START Data excerpts

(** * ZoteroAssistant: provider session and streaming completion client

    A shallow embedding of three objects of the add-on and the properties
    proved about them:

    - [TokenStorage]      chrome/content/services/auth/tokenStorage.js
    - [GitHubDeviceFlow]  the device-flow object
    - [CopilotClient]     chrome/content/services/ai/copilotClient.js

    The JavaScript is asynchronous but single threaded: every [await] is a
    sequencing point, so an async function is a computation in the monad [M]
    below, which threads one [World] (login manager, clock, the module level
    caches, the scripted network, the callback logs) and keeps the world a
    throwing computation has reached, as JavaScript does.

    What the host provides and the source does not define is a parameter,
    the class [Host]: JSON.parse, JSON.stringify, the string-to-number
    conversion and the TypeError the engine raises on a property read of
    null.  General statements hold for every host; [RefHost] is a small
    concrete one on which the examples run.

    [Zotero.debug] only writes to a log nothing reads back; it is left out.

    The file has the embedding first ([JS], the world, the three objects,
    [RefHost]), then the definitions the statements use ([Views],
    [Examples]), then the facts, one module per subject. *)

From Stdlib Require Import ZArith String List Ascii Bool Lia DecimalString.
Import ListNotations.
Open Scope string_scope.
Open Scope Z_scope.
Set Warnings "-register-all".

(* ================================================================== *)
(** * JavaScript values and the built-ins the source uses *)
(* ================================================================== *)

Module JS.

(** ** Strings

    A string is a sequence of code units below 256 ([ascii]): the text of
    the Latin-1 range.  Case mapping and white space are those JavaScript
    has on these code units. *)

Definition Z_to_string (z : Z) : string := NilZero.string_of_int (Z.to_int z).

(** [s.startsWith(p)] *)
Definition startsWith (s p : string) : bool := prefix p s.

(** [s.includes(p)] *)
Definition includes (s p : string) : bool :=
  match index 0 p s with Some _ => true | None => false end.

END Data excerpts

**What you need to do:** If a line in the records has the word "then", copy that line.

**Answer section:**
    [RefHost]), then the definitions the statements use ([Views],
    [Examples]), then the facts, one module per subject. *)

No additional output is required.